1
votes

I'm trying to import Glove to h2o cluster via R with word2vec function. Regarding to this Does or will H2O provide any pretrained vectors for use with h2o word2vec? I downloaded pretrained glove.840B.300d.txt file and tried to import it to h2o but there was problem with parsing. Then I read Glove to R, removed one line recognized as a NA and saved it as csv. With the csv file parsing in h2o went well but I couldn't create word2vec model with it hence it threw java.lang.NullPointerException

I have h2o_3.15.0.99999 version.

My code:

h2o.init()
glove<-h2o.importFile("glove.840B.300d.csv",header = F)
model<-h2o.word2vec(pre_trained = glove,vec_size = 300)

Full output:

|==========================================================================| 100%

java.lang.NullPointerException
java.lang.NullPointerException
at water.AutoBuffer.tcpOpen(AutoBuffer.java:488)
at water.AutoBuffer.sendPartial(AutoBuffer.java:679)
at water.AutoBuffer.putA4f(AutoBuffer.java:1383)
at hex.word2vec.Word2VecModel$Word2VecOutput$Icer.write90(Word2VecModel$Word2VecOutput$Icer.java)
at hex.word2vec.Word2VecModel$Word2VecOutput$Icer.write(Word2VecModel$Word2VecOutput$Icer.java)
at water.Iced.write(Iced.java:61)
at water.AutoBuffer.put(AutoBuffer.java:771)
at hex.Model$Icer.write86(Model$Icer.java)
at hex.word2vec.Word2VecModel$Icer.write85(Word2VecModel$Icer.java)
at hex.word2vec.Word2VecModel$Icer.write(Word2VecModel$Icer.java)
at water.Iced.write(Iced.java:61)
at water.Iced.asBytes(Iced.java:42)
at water.Value.<init>(Value.java:348)
at water.TAtomic.atomic(TAtomic.java:22)
at water.Atomic.compute2(Atomic.java:56)
at water.Atomic.fork(Atomic.java:39)
at water.Atomic.invoke(Atomic.java:31)
at water.Lockable.unlock(Lockable.java:181)
at water.Lockable.unlock(Lockable.java:176)
at hex.word2vec.Word2Vec$Word2VecDriver.computeImpl(Word2Vec.java:72)
at hex.ModelBuilder$Driver.compute2(ModelBuilder.java:205)
at water.H2O$H2OCountedCompleter.compute(H2O.java:1263)
at jsr166y.CountedCompleter.exec(CountedCompleter.java:468)
at jsr166y.ForkJoinTask.doExec(ForkJoinTask.java:263)
at jsr166y.ForkJoinPool$WorkQueue.runTask(ForkJoinPool.java:974)
at jsr166y.ForkJoinPool.runWorker(ForkJoinPool.java:1477)
at jsr166y.ForkJoinWorkerThread.run(ForkJoinWorkerThread.java:104)
2

2 Answers

1
votes

Thanks for the report, the current implementation is restricted by JVM's maximum length of an array. This model seems to be too large and it exceeds the JVM's limits.
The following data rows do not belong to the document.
(** * dividend-fetch: the browser pool, the scraper, the cache and the HTTP handlers

    A shallow embedding of the server of [src/unnamed/part_001]
    (express + puppeteer + node-cache):

    - [Pool]    : [class BrowserPool] (lines 36-110) as a transition system
                  whose steps are the runs of code between two [await]s, and
                  the process with its signal handlers (lines 361-371);
    - [Scraper] : [scrapeDividendData] (lines 147-230) in a small state and
                  exception monad that records the calls it makes;
    - [Cache]   : the TTL store behind [cache.get] / [cache.set];
    - [Http]    : [validateTicker], [GET /dividend/:ticker],
                  [POST /dividends/batch], [DELETE /cache/:ticker?] and the
                  final handlers (lines 131-144, 245-358, 374-382);

    and of the earlier versions of the route, [src/app.js] and
    [src/unnamed/part_000] ([Variants]).

    JavaScript runs one job at a time: between two [await]s nothing else
    touches the pool, so every step below is atomic, and every [await] is a
    point where the steps of other requests may be scheduled. *)

From stdpp Require Import base option list strings gmap.
From Stdlib Require Import ZArith Lia.

Open Scope Z_scope.

(** Browser instances ([puppeteer.launch] results), pending promises
    (one per call of [getBrowser]) and pages are told apart by a number. *)
Definition browser := nat.
Definition caller := nat.
Definition page := nat.
(** A thrown [Error], by its [message]. *)
Definition error := string.

(** ** List primitives of the JavaScript arrays the pool uses *)

(** [Array.prototype.pop]: removes and returns the last element. *)
Fixpoint pop {A} (l : list A) : option (list A * A) :=
  match l with
  | [] => None
  | x :: l' =>
      match pop l' with
      | None => Some ([], x)
      | Some (r, y) => Some (x :: r, y)
      end
  end.

(** [Array.prototype.shift]: removes and returns the first element. *)
Definition shift {A} (l : list A) : option (A * list A) :=
  match l with
  | [] => None
  | x :: l' => Some (x, l')
  end.

(** [Array.prototype.push]. *)
Definition push {A} (l : list A) (x : A) : list A := l ++ [x].

(** Removes the first occurrence of [x]; [None] when there is none. *)
Fixpoint remove1 `{EqDecision A} (x : A) (l : list A) : option (list A) :=
  match l with
  | [] => None
  | y :: l' =>
      if decide (x = y) then Some l'
      else match remove1 x l' with
           | Some r => Some (y :: r)
           | None => None
           end
  end.


(** ** JSON values, and objects as maps from their keys *)

#[warnings="-register-all"]
Inductive json :=
  | JNull
  | JBool (b : bool)
  | JNum (n : Z)
  | JStr (s : string)
  | JObj (m : gmap string json).

Abbreviation object := (gmap string json) (only parsing).

(** An object literal [{k1: v1, k2: v2, ...}]: a later key wins. *)
Definition literal (fields : list (string * json)) : object :=
  foldl (λ m kv, <[kv.1 := kv.2]> m) ∅ fields.

(** ** Configuration (lines 13-27) *)

(** [parseInt(process.env.X) || d]; [v] is what [parseInt] gives, [None] for
    [NaN] (the variable is unset or does not start with a number). *)
Definition parseIntOr (v : option Z) (d : Z) : Z :=
  match v with
  | Some n => if n =? 0 then d else n
  | None => d
  end.

Record environment := Build_environment {
  CACHE_TTL : option Z;
  MAX_CONCURRENT_BROWSERS : option Z;
  BROWSER_TIMEOUT : option Z;
  RATE_LIMIT_MAX : option Z;
}.

Record config := Build_config {
  cache_ttl : Z;
  cache_checkPeriod : Z;
  browser_maxConcurrent : Z;
  browser_timeout : Z;
  rateLimit_windowMs : Z;
  rateLimit_max : Z;
}.

Definition CONFIG (env : environment) : config :=
  {| cache_ttl := parseIntOr (CACHE_TTL env) 60;
     cache_checkPeriod := 5;
     browser_maxConcurrent := parseIntOr (MAX_CONCURRENT_BROWSERS env) 3;
     browser_timeout := parseIntOr (BROWSER_TIMEOUT env) 30000;
     rateLimit_windowMs := 15 * 60 * 1000;
     rateLimit_max := parseIntOr (RATE_LIMIT_MAX env) 100 |}.

(** ** Strings *)

(** [String.prototype.includes]. *)
Fixpoint includes (sub s : string) : bool :=
  String.prefix sub s
  || match s with
     | EmptyString => false
     | String _ s' => includes sub s'
     end.

(** [toUpperCase] on the ASCII letters; other characters are kept. *)
Definition upper_ascii (a : Ascii.ascii) : Ascii.ascii :=
  let n := Ascii.nat_of_ascii a in
  if (97 <=? n)%nat && (n <=? 122)%nat then Ascii.ascii_of_nat (n - 32) else a.

Fixpoint upper_string (s : string) : string :=
  match s with
  | EmptyString => EmptyString
  | String a s' => String (upper_ascii a) (upper_string s')
  end.
Module Pool.

(** *** The object: [constructor] (lines 37-42) *)

Record pool := Build_pool {
  maxSize : Z;
  browsers : list browser;      (* this.browsers: the idle instances *)
  queue : list caller;          (* this.queue: the {resolve, reject} of each waiter *)
  activeBrowsers : Z;
}.

Definition constructor (maxSize : Z) : pool :=
  {| maxSize := maxSize; browsers := []; queue := []; activeBrowsers := 0 |}.

Definition set_browsers (l : list browser) (p : pool) : pool :=
  {| maxSize := maxSize p; browsers := l; queue := queue p;
     activeBrowsers := activeBrowsers p |}.
Definition set_queue (q : list caller) (p : pool) : pool :=
  {| maxSize := maxSize p; browsers := browsers p; queue := q;
     activeBrowsers := activeBrowsers p |}.
Definition set_active (n : Z) (p : pool) : pool :=
  {| maxSize := maxSize p; browsers := browsers p; queue := queue p;
     activeBrowsers := n |}.

(** *** [getBrowser] (lines 44-72) *)

(** What the executor of the promise did before it returned or suspended. *)
Inductive get_result :=
  | GotIdle (b : browser)     (* line 49: resolve(browser) with the popped instance *)
  | MustLaunch                (* line 52: suspended at await puppeteer.launch(...) *)
  | Queued.                   (* line 65: {resolve, reject} pushed on this.queue *)

(** Lines 47-66, up to the first [await]. [c] is the promise being built. *)
Definition getBrowser (c : caller) (p : pool) : pool * get_result :=
  match pop (browsers p) with
  | Some (rest, b) => (set_browsers rest p, GotIdle b)
  | None =>
      if activeBrowsers p <? maxSize p
      then (set_active (activeBrowsers p + 1) p, MustLaunch)
      else (set_queue (push (queue p) c) p, Queued)
  end.

(** Lines 67-70: [puppeteer.launch] rejected; the catch block. *)
Definition launchFailed (p : pool) : pool :=
  set_active (activeBrowsers p - 1) p.

(** *** [releaseBrowser] (lines 74-96) *)

(** Lines 77-80: [browser.pages()], then [pages[i].close()] for i = 1, 2, ...
    [closeFrom] is the loop: it stops at the first close that throws.
    The result lists the pages whose close was called, and the error if any. *)
Fixpoint closeFrom (closePage : page -> option error) (ps : list page)
  : list page * option error :=
  match ps with
  | [] => ([], None)
  | pg :: ps' =>
      match closePage pg with
      | Some e => ([pg], Some e)
      | None => let '(cl, r) := closeFrom closePage ps' in (pg :: cl, r)
      end
  end.

Definition cleanupPages (pages : error + list page)
  (closePage : page -> option error) : list page * option error :=
  match pages with
  | inl e => ([], Some e)
  | inr ps => closeFrom closePage (drop 1 ps)
  end.

Inductive release_result :=
  | HandedTo (c : caller)     (* lines 83-84: resolve(browser) of the shifted waiter *)
  | MadeIdle                  (* line 86 *)
  | MustClose.                (* line 88: suspended at await browser.close() *)

(** Lines 82-88, run after the last page was closed, up to the next [await]. *)
Definition releaseAfterCleanup (b : browser) (p : pool) : pool * release_result :=
  match shift (queue p) with
  | Some (c, rest) => (set_queue rest p, HandedTo c)
  | None =>
      if Z.of_nat (length (browsers p)) <? maxSize p
      then (set_browsers (push (browsers p) b) p, MadeIdle)
      else (p, MustClose)
  end.

(** Lines 89 and 93: [this.activeBrowsers--] after a [browser.close()] that
    returned. *)
Definition closedDecrement (p : pool) : pool :=
  set_active (activeBrowsers p - 1) p.

(** *** [cleanup] (lines 98-109) *)

(** Lines 107-108, after the loop. *)
Definition cleanupFinish (p : pool) : pool :=
  set_active 0 (set_browsers [] p).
We will have to fix it in H2O.

1
votes

Given that you are exceeding the max array size for a model, as a workaround, you could trim it back a bit. I'm assuming the vocabulary is ordered by frequency, in the glove file. In other words, I am assuming the most frequent words come first, and that the ones at the end are generally obscure and less useful.

E.g. this code would just use the first 50% of the words.

h2o.init()
glove <- h2o.importFile("glove.840B.300d.csv",header = F)
parts <- h2o.split(glove, [0.5])
modelCommon <- h2o.word2vec(pre_trained = parts[[1]],vec_size = 300)

Depending on what you were going to do next, you could make a 2nd model for the second half of the data:

modelObscure <- h2o.word2vec(pre_trained = parts[[2]],vec_size = 300)